Inattesa, è scoppiata ieri la bomba in Confindustria. Il suo presidente, Carlo Bonomi, sarebbe stato indicato da più parti come il candidato ideale alla guida della Lega Serie A, l'associazione delle 20 società iscritte al massimo campionato di calcio. Lo vorrebbero tutti i big, da Andrea Agnelli a Paolo Scaroni a Urbano Cairo; meno convinti i piccoli (per essere eletti servono almeno 14 voti). E oggi è prevista la seconda assemblea di Lega chiamata a votare per il presidente dopo le dimissioni di Paolo Dal Pino. Come andrà a finire non è al momento chiaro. Fonti vicine a Bonomi non avevano ieri commenti da fare. E il presidente (tifoso interista) era irraggiungibile, in vacanza alle Maldive. L'indiscrezione, però, non è stata smentita. E all'interno del sistema confindustriale è scoppiato il putiferio. Fino al punto che, secondo diversi esponenti dell'associazione degli industriali italiani, l'eventuale accettazione della presidenza della Lega calcio implicherebbe le successive dimissioni da quella di Confindustria.
La questione è clamorosa e vede intrecciarsi interpretazioni giuridiche e ragioni di opportunità. Sul primo punto il codice etico di Confindustria stabilisce che gli imprenditori con ruoli associativi «evitano di assumere incarichi di natura politica o in associazioni esterne, che possono generare conflitti di interesse». E la Lega potrebbe essere incompatibile: non è un caso che venga indicata come la «Confindustria del calcio», avendo tra i suoi associati gruppi che fanno riferimento anche ad altre importanti attività industriali.
Poi ci sono le ragioni di opportunità: come si può pensare di dedicarsi al calcio nel pieno di questa crisi energetica, che per le imprese si presenta non meno grave della pandemia. Tanto più che è stata proprio Confindustria a sollevare la questione della bolletta di luce e gas per le imprese, passata da 8 a 37 miliardi in due anni. E lo stesso Bonomi, in un'intervista al Corriere di sabato, ha chiesto nuovi incentivi per il lavoro. In questo quadro serve un presidente forte e legittimato a rappresentare l'economia ai tavoli della politica. Per questo ieri si segnalavano linee telefoniche roventi all'interno del sistema Confindustria dove, prima di tutto, nessuno ne sapeva nulla; ma l'idea di avere un presidente che nei giorni dispari si occupa di ottenere i ristori per pagare gli stipendi milionari dei calciatori, invece che trovarli per le imprese, non andava giù a molti tra i big dell'associazione. Mentre in tanti aggiungevano altri carichi. Come quello di chi ricordava che anche Maurizio Beretta è stato presidente di Lega, ma aveva già lasciato Confindustria dove però è stato direttore generale, cioè un «dipendente», non il presidente. E chi sconsigliava a Bonomi di andare «a prendere ordini» dai padroni della Serie A: «Appena riesce, dalle Maldive, gli consiglio di smentire».

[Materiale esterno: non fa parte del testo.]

Lemma parse_number_digit (c : ascii) (f : Decimal.uint -> Decimal.uint) (tail : string) :
  digit_of c = Some f -> (nat_of_ascii c =? 48)%nat = false ->
  parse_number (String c tail) =
    if float_follows (snd (take_digits tail)) then Beyond
    else Parsed (Z.of_int (Decimal.Pos (f (fst (take_digits tail)))), snd (take_digits tail)).
Proof.
  intros H H0. destruct (digit_of_Some c f H) as (H45 & Hnil & _).
  unfold parse_number, parse_magnitude. rewrite (no_constant_digit c f tail H), H45, H0.
  rewrite (take_digits_cons c f tail H).
  specialize (Hnil (fst (take_digits tail))).
  destruct (f (fst (take_digits tail))); [congruence | reflexivity ..].
Qed.

Lemma parse_number_minus_digit (c : ascii) (f : Decimal.uint -> Decimal.uint) (tail : string) :
  digit_of c = Some f -> (nat_of_ascii c =? 48)%nat = false ->
  parse_number (String "-" (String c tail)) =
    if float_follows (snd (take_digits tail)) then Beyond
    else Parsed (Z.of_int (Decimal.Neg (f (fst (take_digits tail)))), snd (take_digits tail)).
Proof.
  intros H H0. destruct (digit_of_Some c f H) as (_ & Hnil & _).
  unfold parse_number, parse_magnitude. rewrite (no_constant_minus_digit c f tail H).
  change (nat_of_ascii "-" =? 45)%nat with true. cbv iota. rewrite H0.
  rewrite (take_digits_cons c f tail H).
  specialize (Hnil (fst (take_digits tail))).
  destruct (f (fst (take_digits tail))); [congruence | reflexivity ..].
Qed.

(** Reading back the decimal text of an integer gives the integer. *)
Lemma parse_number_str_int (z : Z) (rest : string) :
  ends_number rest -> parse_number (str_int z +:+ rest) = Parsed (z, rest).
Proof.
  intros Hrest. pose proof (float_follows_ends rest Hrest) as Hf.
  unfold str_int. rewrite <- (DecimalZ.of_to z) at 2.
  destruct z as [|p|p]; cbn [Z.to_int NilZero.string_of_int].
  - change (NilZero.string_of_uint Decimal.zero +:+ rest) with (String "0" rest).
    unfold parse_number, parse_magnitude.
    change (startswith (String "0" rest) "NaN" || startswith (String "0" rest) "Infinity" ||
              startswith (String "0" rest) "-Infinity") with false. cbv iota.
    change (nat_of_ascii "0" =? 45)%nat with false.
    change (nat_of_ascii "0" =? 48)%nat with true.
    cbv iota. now rewrite Hf.
  - pose proof (pos_to_uint_head p) as Hh.
    destruct (Pos.to_uint p) as [|d|d|d|d|d|d|d|d|d|d] eqn:E; try contradiction;
      cbn [NilZero.string_of_uint NilEmpty.string_of_uint String.append];
      (erewrite parse_number_digit by (vm_compute; reflexivity));
      rewrite (take_digits_render d rest Hrest); cbn [fst snd]; now rewrite Hf.
  - pose proof (pos_to_uint_head p) as Hh.
    destruct (Pos.to_uint p) as [|d|d|d|d|d|d|d|d|d|d] eqn:E; try contradiction;
      cbn [NilZero.string_of_uint NilEmpty.string_of_uint String.append];
      (erewrite parse_number_minus_digit by (vm_compute; reflexivity));
      rewrite (take_digits_render d rest Hrest); cbn [fst snd]; now rewrite Hf.
Qed.

(** *** The synthesized label map *)

Lemma str_int_inj (a b : Z) : str_int a = str_int b -> a = b.
Proof.
  intros H.
  assert (Hp : forall z, parse_number (str_int z +:+ "") = Parsed (z, "")).
  { intros z. now apply parse_number_str_int. }
  pose proof (Hp a) as Ha. rewrite H, Hp in Ha. congruence.
Qed.

Lemma dict_get_app_None {V : Type} (k : string) (d1 d2 : list (string * V)) :
  dict_get String.eqb k (d1 ++ d2) = None <->
  dict_get String.eqb k d1 = None /\ dict_get String.eqb k d2 = None.
Proof.
  induction d1 as [|[k' v'] d1 IH]; cbn.
  - tauto.
  - destruct (String.eqb k k'); [| exact IH]. split; [discriminate | now intros [? _]].
Qed.

Lemma dict_set_fresh {V : Type} (k : string) (v : V) (d : list (string * V)) :
  dict_get String.eqb k d = None -> dict_set String.eqb k v d = d ++ [(k, v)].
Proof.
  induction d as [|[k' v'] d IH]; cbn; [reflexivity |].
  destruct (String.eqb k k'); [discriminate |]. intros H. now rewrite IH.
Qed.

Lemma dict_get_None {V : Type} (k : string) (d : list (string * V)) :
  dict_get String.eqb k d = None <-> ~ In k (map fst d).
Proof.
  induction d as [|[k' v'] d IH]; cbn; [tauto |].
  destruct (String.eqb_spec k k') as [->|Hne].
  - split; [discriminate | intros H; exfalso; apply H; now left].
  - rewrite IH. split; [intros H [E|E]; [congruence | contradiction] | tauto].
Qed.

(** Inserting pairs whose keys are new and pairwise distinct appends
    them in order. *)
Lemma fold_dict_set_distinct {V : Type} (pairs acc : list (string * V)) :
  List.NoDup (map fst (acc ++ pairs)) ->
  fold_left (fun d kv => dict_set String.eqb (fst kv) (snd kv) d) pairs acc = acc ++ pairs.
Proof.
  revert acc. induction pairs as [|[k v] pairs IH]; intros acc Hnd; cbn.
  - now rewrite app_nil_r.
  - rewrite dict_set_fresh.
    + rewrite IH; rewrite <- app_assoc; [reflexivity | exact Hnd].
    + apply dict_get_None. rewrite map_app in Hnd. cbn in Hnd.
      apply List.NoDup_remove_2 in Hnd. intros Hin. apply Hnd.
      apply in_or_app. now left.
Qed.

Lemma dict_of_pairs_distinct {V : Type} (pairs : list (string * V)) :
  List.NoDup (map fst pairs) -> dict_of_pairs String.eqb pairs = pairs.
Proof. intros H. unfold dict_of_pairs. now rewrite fold_dict_set_distinct. Qed.

(** The names of the generic default of line 126 are pairwise distinct. *)
Lemma class_i_keys_distinct (n : nat) : List.NoDup (map fst (class_i_pairs n)).
Proof.
  unfold class_i_pairs. rewrite map_map. cbn [fst].
  apply Injective_map_NoDup; [| apply List.seq_NoDup].
  intros i j H. apply String.app_inj in H. apply str_int_inj in H. lia.
Qed.

Lemma synthesized_generic (n : nat) :
  n <> 2%nat -> synthesized_class_indices (Z.of_nat n) = class_i_pairs n.
Proof.
  intros Hn. unfold synthesized_class_indices.
  destruct (Z.eqb_spec (Z.of_nat n) 2) as [E|_]; [lia |].
  unfold py_range. rewrite Nat2Z.id, map_map.
  apply dict_of_pairs_distinct. apply class_i_keys_distinct.
Qed.

(** What the default map looks like, whatever the class count. *)
Lemma synthesized_class_indices_shape (n : nat) :
  let m := synthesized_class_indices (Z.of_nat n) in
  length m = n /\
  map snd m = map (fun i => JInt (Z.of_nat i)) (seq 0 n) /\
  List.NoDup (map fst m) /\
  (n = 2%nat -> m = [("dang", JInt 0); ("ndan", JInt 1)]) /\
  (n <> 2%nat -> map fst m = map (fun i => "class_" +:+ str_int (Z.of_nat i)) (seq 0 n)).
Proof.
  destruct (Nat.eq_dec n 2) as [->|Hn].
  - cbn. repeat split; try congruence.
    repeat constructor; cbn; intuition discriminate.
  - cbv zeta. rewrite (synthesized_generic n Hn). unfold class_i_pairs.
    repeat split.
    + now rewrite length_map, length_seq.
    + now rewrite map_map.
    + apply (class_i_keys_distinct n).
    + congruence.
    + intros _. now rewrite map_map.
Qed.
(** X21: on a query that is not blank, the palette lists pages of the
    collection only, ten at most, each of them with the characters of the
    query occurring in order, case apart, in its path or in its derived
    name; and when the collection has ten pages at most, it lists every
    such page. On a blank query it lists the first ten pages. *)
Theorem palette_lists_matching_pages (query : string) (myPages : list MyPage) :
  (trim query = "" -> paletteFilteredPages query myPages = firstn 10 myPages)
  /\ List.length (paletteFilteredPages query myPages) <= 10
  /\ (trim query <> "" ->
      (forall p : MyPage,
         In p (paletteFilteredPages query myPages) ->
         In p myPages
         /\ (Subsequence (toLowerCase query) (toLowerCase (name p))
             \/ Subsequence (toLowerCase query) (toLowerCase (My.name (my p)))))
      /\ (List.length myPages <= 10 ->
          forall p : MyPage,
            In p myPages ->
            Subsequence (toLowerCase query) (toLowerCase (name p))
            \/ Subsequence (toLowerCase query) (toLowerCase (My.name (my p))) ->
            In p (paletteFilteredPages query myPages))).
Proof.
  split; [|split].
  - intros E. unfold paletteFilteredPages. now rewrite E.
  - unfold paletteFilteredPages.
    destruct (negb (truthy (trim query))); [apply firstn_le_length|].
    cbv zeta. rewrite length_map. apply firstn_le_length.
  - intros Ht.
    assert (Hq : query <> "") by (intros ->; now elim Ht).
    unfold paletteFilteredPages. apply truthy_true in Ht. rewrite Ht.
    cbn [negb]. cbv zeta.
    set (score := fun page : MyPage =>
                    (page,
                     (getSearchScore query (name page)
                      + getSearchScore query (My.name (my page)))%Q)).
    set (cmp := fun a b : MyPage * Q => numberSign (snd b - snd a)%Q).
    set (kept := filter (fun item : MyPage * Q => isPositive (snd item))
                   (map score myPages)).
    split.
    + intros p Hp. apply in_map_iff in Hp. destruct Hp as [[p' sc] [E Hp]].
      cbn [fst] in E. subst p'.
      apply In_firstn in Hp.
      apply (Permutation_in _ (Permutation_sym (sort_perm cmp kept))) in Hp.
      apply filter_In in Hp. destruct Hp as [Hm Hpos].
      apply in_map_iff in Hm. destruct Hm as [p' [E Hin]].
      unfold score in E. injection E as -> <-.
      split; [exact Hin|]. now apply (score_positive query p Hq).
    + intros Hlen p Hin Hsub.
      assert (Hk : List.length (sort cmp kept) <= 10).
      { rewrite <- (Permutation_length (sort_perm cmp kept)).
        unfold kept. pose proof (length_filter_le
                                   (fun item : MyPage * Q => isPositive (snd item))
                                   (map score myPages)) as L.
        rewrite length_map in L. lia. }
      rewrite (firstn_all2 _ Hk).
      apply in_map_iff. exists (score p). split; [reflexivity|].
      apply (Permutation_in _ (sort_perm cmp kept)).
      apply filter_In. split; [now apply in_map|].
      now apply (score_positive query p Hq).
Qed.

Lemma palette_lists_matching_pages_witness :
  paletteFilteredPages "  " [pg 0 "/"; pg 1 "/proj"; pg 2 "/a"]
  = firstn 10 [pg 0 "/"; pg 1 "/proj"; pg 2 "/a"].
Proof.
  apply (proj1 (palette_lists_matching_pages "  "
                  [pg 0 "/"; pg 1 "/proj"; pg 2 "/a"])).
  reflexivity.
Defined.

(* ================================================================= *)
(** ** A selection that no longer fits the list *)

(** X22: a selected index beyond the list of children is harmless: the
    right arrow then changes nothing, neither the state nor the editor; and
    in keyboard mode, with children to show, the reset of the selection
    always leaves an index inside the list, falling back to the first row
    when the remembered index is beyond it. *)
Theorem stale_selection_is_harmless (currentMyPage : MyPage)
  (myPages : list MyPage) (st : NavState) :
  (List.length (filteredPages currentMyPage myPages) <= selectedIndex st ->
   navState (navKeyDown true "ArrowRight" currentMyPage myPages st) = st
   /\ forall ed,
        run (navKeyDown true "ArrowRight" currentMyPage myPages st) ed
        = mkOutcome tt ed [])
  /\ (0 < List.length (filteredPages currentMyPage myPages) ->
      selectedIndex (resetSelection true currentMyPage myPages st)
      < List.length (filteredPages currentMyPage myPages)
      /\ (forall remembered,
            memoryGet (navigationMemory st) (currentPagePath currentMyPage)
            = Some remembered ->
            List.length (filteredPages currentMyPage myPages) <= remembered ->
            selectedIndex (resetSelection true currentMyPage myPages st) = 0)).
Proof.
  split.
  - intros Hge. unfold navKeyDown. cbn [negb String.eqb Ascii.eqb Bool.eqb].
    cbv zeta.
    assert (Hn : nth_error (filteredPages currentMyPage myPages)
                   (selectedIndex st) = None) by now apply nth_error_None.
    rewrite Hn.
    destruct (Nat.ltb 0 (List.length (filteredPages currentMyPage myPages)));
      now split.
  - intros Hpos. unfold resetSelection. cbv zeta. cbn [andb].
    apply Nat.ltb_lt in Hpos. rewrite Hpos. apply Nat.ltb_lt in Hpos.
    destruct (memoryGet (navigationMemory st) (currentPagePath currentMyPage))
      as [r|]; [|split; [exact Hpos|discriminate]].
    destruct (Nat.ltb_spec r (List.length (filteredPages currentMyPage myPages)))
      as [A|A]; cbn [selectedIndex].
    + split; [exact A|]. intros remembered E. injection E as <-. lia.
    + split; [exact Hpos|reflexivity].
Qed.
Definition set_workers (x : gset wref) (q : fifo) : fifo :=
  mkFifo x (running q) (pending q) (waitingOnDeps q) (extension q) (paused q).
Definition set_running (x : gmap string eref) (q : fifo) : fifo :=
  mkFifo (workers q) x (pending q) (waitingOnDeps q) (extension q) (paused q).
Definition set_pending (x : list tref) (q : fifo) : fifo :=
  mkFifo (workers q) (running q) x (waitingOnDeps q) (extension q) (paused q).
Definition set_waitingOnDeps (x : list tref) (q : fifo) : fifo :=
  mkFifo (workers q) (running q) (pending q) x (extension q) (paused q).
Definition set_paused (x : bool) (q : fifo) : fifo :=
  mkFifo (workers q) (running q) (pending q) (waitingOnDeps q) (extension q) x.

Definition set_queue (q : fifo) (σ : state) : state :=
  mkState q (tasks σ) (entries σ) (wheap σ) (dispatchers σ).
Definition set_tasks (h : gmap tref Task) (σ : state) : state :=
  mkState (queue σ) h (entries σ) (wheap σ) (dispatchers σ).
Definition set_entries (h : gmap eref Entry.t) (σ : state) : state :=
  mkState (queue σ) (tasks σ) h (wheap σ) (dispatchers σ).
Definition set_wheap (h : gmap wref Worker.t) (σ : state) : state :=
  mkState (queue σ) (tasks σ) (entries σ) h (dispatchers σ).
Definition set_dispatchers (n : nat) (σ : state) : state :=
  mkState (queue σ) (tasks σ) (entries σ) (wheap σ) n.

(** Dereferences.  A Go pointer that is not nil always points to an
    object, so the lookups are total. *)
Definition task_at (σ : state) (p : tref) : Task := tasks σ !!! p.
Definition entry_at (σ : state) (e : eref) : Entry.t := entries σ !!! e.
Definition worker_at (σ : state) (w : wref) : Worker.t := wheap σ !!! w.
Definition task_id (σ : state) (p : tref) : string := ID (task_at σ p).

(** [go q.process()]: one more dispatcher pass is due. *)
Definition go_process (σ : state) : state :=
  set_dispatchers (S (dispatchers σ)) σ.

(** The order in which [range] walks a Go map is not specified.  The
    model takes it from an arbitrary enumeration of the map's contents. *)
Class MapOrder := {
  range_running : gmap string eref → list (string * eref);
  range_running_perm m : range_running m ≡ₚ map_to_list m;
  range_workers : gset wref → list wref;
  range_workers_perm s : range_workers s ≡ₚ elements s;
}.

(** The enumeration stdpp computes is one such order. *)
Definition canonical_order : MapOrder :=
  {| range_running := map_to_list;
     range_running_perm m := reflexivity _;
     range_workers := elements;
     range_workers_perm s := reflexivity _ |}.

(** Modelled from the spec: [InfoT] (declared in [queue.go], not among
    the sources), as far as [Info] fills it. *)
Module InfoStats.
Record t := mk {
  Workers : nat;
  Pending : nat;
  WaitingOnDeps : nat;
  Running : nat;
}.
End InfoStats.

Record InfoT := mkInfoT {
  Pending : list tref;
  WaitingOnDeps : list tref;
  Running : list tref;
  Stats : InfoStats.t;
  Paused : bool;
}.

(** ** Heap and struct updates *)

Definition upd_queue (f : fifo → fifo) (σ : state) : state :=
  set_queue (f (queue σ)) σ.
Definition upd_task (p : tref) (f : Task → Task) (σ : state) : state :=
  set_tasks (<[p := f (task_at σ p)]> (tasks σ)) σ.
Definition upd_entry (e : eref) (f : Entry.t → Entry.t) (σ : state) : state :=
  set_entries (<[e := f (entry_at σ e)]> (entries σ)) σ.
Definition upd_worker (w : wref) (f : Worker.t → Worker.t) (σ : state) : state :=
  set_wheap (<[w := f (worker_at σ w)]> (wheap σ)) σ.

Definition set_AgentID (a : Z) (t : Task) : Task :=
  mkTask (ID t) (Labels t) (Dependencies t) (DepStatus t) a.
(** [t.DepStatus[dep] = status]. *)
Definition set_DepStatus (dep : string) (status : StatusValue) (t : Task) : Task :=
  mkTask (ID t) (Labels t) (Dependencies t) (<[dep := status]> (DepStatus t))
         (AgentID t).

(** [close(ch)]: closing a closed channel panics. *)
Definition close_done (e : eref) (σ : state) : result state :=
  match Entry.done (entry_at σ e) with
  | Closed => Panic
  | Open => Ok (upd_entry e (Entry.set_done Closed) σ)
  end.

(** [w.channel <- task] on the buffered channel: with the slot taken the
    sender blocks. *)
Definition send_task (w : wref) (task : tref) (σ : state) : result state :=
  match Worker.channel (worker_at σ w) with
  | Some _ => Blocked
  | None => Ok (upd_worker w (Worker.set_channel (Some task)) σ)
  end.

(** A [for ... range] loop whose body may panic or block. *)
Fixpoint for_each {A : Type} (body : A → state → result state)
    (l : list A) (σ : state) : result state :=
  match l with
  | [] => Ok σ
  | x :: l' => σ' ← body x σ; for_each body l' σ'
  end.

(** Removes the first element of a [container/list] whose task has the
    given id; [None] when there is none. *)
Fixpoint remove_first (σ : state) (id : string) (l : list tref)
    : option (list tref) :=
  match l with
  | [] => None
  | p :: l' =>
      if bool_decide (task_id σ p = id) then Some l'
      else (p ::.) <$> remove_first σ id l'
  end.

(** ** The methods of [fifo] *)

Section Queue.
Context {order : MapOrder}.

(** [New]: ten minutes of lease, in nanoseconds. *)
Definition New : fifo := mkFifo ∅ ∅ [] [] 600000000000 false.

(** The program state right after [New], over the tasks [th] the
    producers hold. *)
Definition init (th : gmap tref Task) : state := mkState New th ∅ ∅ 0.

(** [Push] (returns nil). *)
Definition Push (task : tref) (σ : state) : state :=
  go_process (upd_queue (λ q, set_pending (pending q ++ [task]) q) σ).

(** [PushAtOnce] (returns nil). *)
Definition PushAtOnce (tasks : list tref) (σ : state) : state :=
  go_process
    (foldl (λ σ task, upd_queue (λ q, set_pending (pending q ++ [task]) q) σ)
           σ tasks).

(** [Poll], up to the [select]: [c] is [Err()] of the caller's context
    when the call starts.  Returns the new worker. *)
Definition Poll_register (c : goerror) (agentID : Z) (f : FilterFn)
    (σ : state) : wref * state :=
  let w := fresh (dom (wheap σ)) in
  let σ1 := set_wheap (<[w := Worker.mk agentID f None c c]> (wheap σ)) σ in
  (w, go_process (upd_queue (λ q, set_workers ({[w]} ∪ workers q) q) σ1)).

(** The caller's context of a [Poll] is cancelled with error [e]: the
    derived context becomes done unless it already is. *)
Definition cancel_context (w : wref) (e : error_value) (σ : state) : state :=
  upd_worker w (Worker.cancel e e) σ.

(** The two cases of the [select] in [Poll]. *)
Inductive poll_case := PollCtxDone | PollReceive.

(** [Poll], one round of the [select] taking case [cs]: [None] when that
    case is not ready, otherwise the new state and the pair returned. *)
Definition Poll_select (w : wref) (cs : poll_case) (σ : state)
    : option (state * (option tref * goerror)) :=
  match cs with
  | PollCtxDone =>
      match Worker.ctx_err (worker_at σ w) with
      | Some e =>
          Some (upd_queue (λ q, set_workers (workers q ∖ {[w]}) q) σ,
                (None, Some e))
      | None => None
      end
  | PollReceive =>
      match Worker.channel (worker_at σ w) with
      | Some t => Some (upd_worker w (Worker.set_channel None) σ, (Some t, None))
      | None => None
      end
  end.

(** [removeFromPending]. *)
Definition removeFromPending (taskID : string) (σ : state) : state :=
  match remove_first σ taskID (pending (queue σ)) with
  | Some l => upd_queue (set_pending l) σ
  | None => σ
  end.

(** The inner loop of [updateDepStatusInQueue] on one task. *)
Definition updateDepStatus (taskID : string) (status : StatusValue)
    (σ : state) (p : tref) : state :=
  foldl (λ σ dep,
           if bool_decide (taskID = dep)
           then upd_task p (set_DepStatus dep status) σ else σ)
        σ (Dependencies (task_at σ p)).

La questione non è però di quelle semplici. Gli equilibri di Confindustria sono fragili e da ieri prende quota l'ipotesi che Bonomi stia guardando al futuro: la Serie A rappresenterebbe un approdo sicuro, anche economico. In Confindustria il presidente non ha uno stipendio, mentre in Lega c'è un compenso fino a 300mila euro che sostituirebbe quello di presidente della Fiera di Milano, in scadenza tra un anno. Ragionamenti che, se reali, svelerebbero una stanchezza di fondo di Bonomi, arrivato al vertice degli industriali due anni fa, in piena pandemia, e costretto a giocare sempre in emergenza l'intera prima metà del suo mandato quadriennale. Dice un saggio esperto di riti confindustriali che «ogni presidente sa che verrà ricordato non per quello che ha fatto, ma per quello che lascia». E tutti sanno che è il primo biennio quello in cui si può costruire.
Nel secondo, che per Bonomi inizia ora, si diventa presto anatra zoppa.Per tutti questi motivi, comunque vada, il caso Lega calcio rischia di dare un via anticipato alla corsa - molto affollata - per la successione alla guida di Confindustria.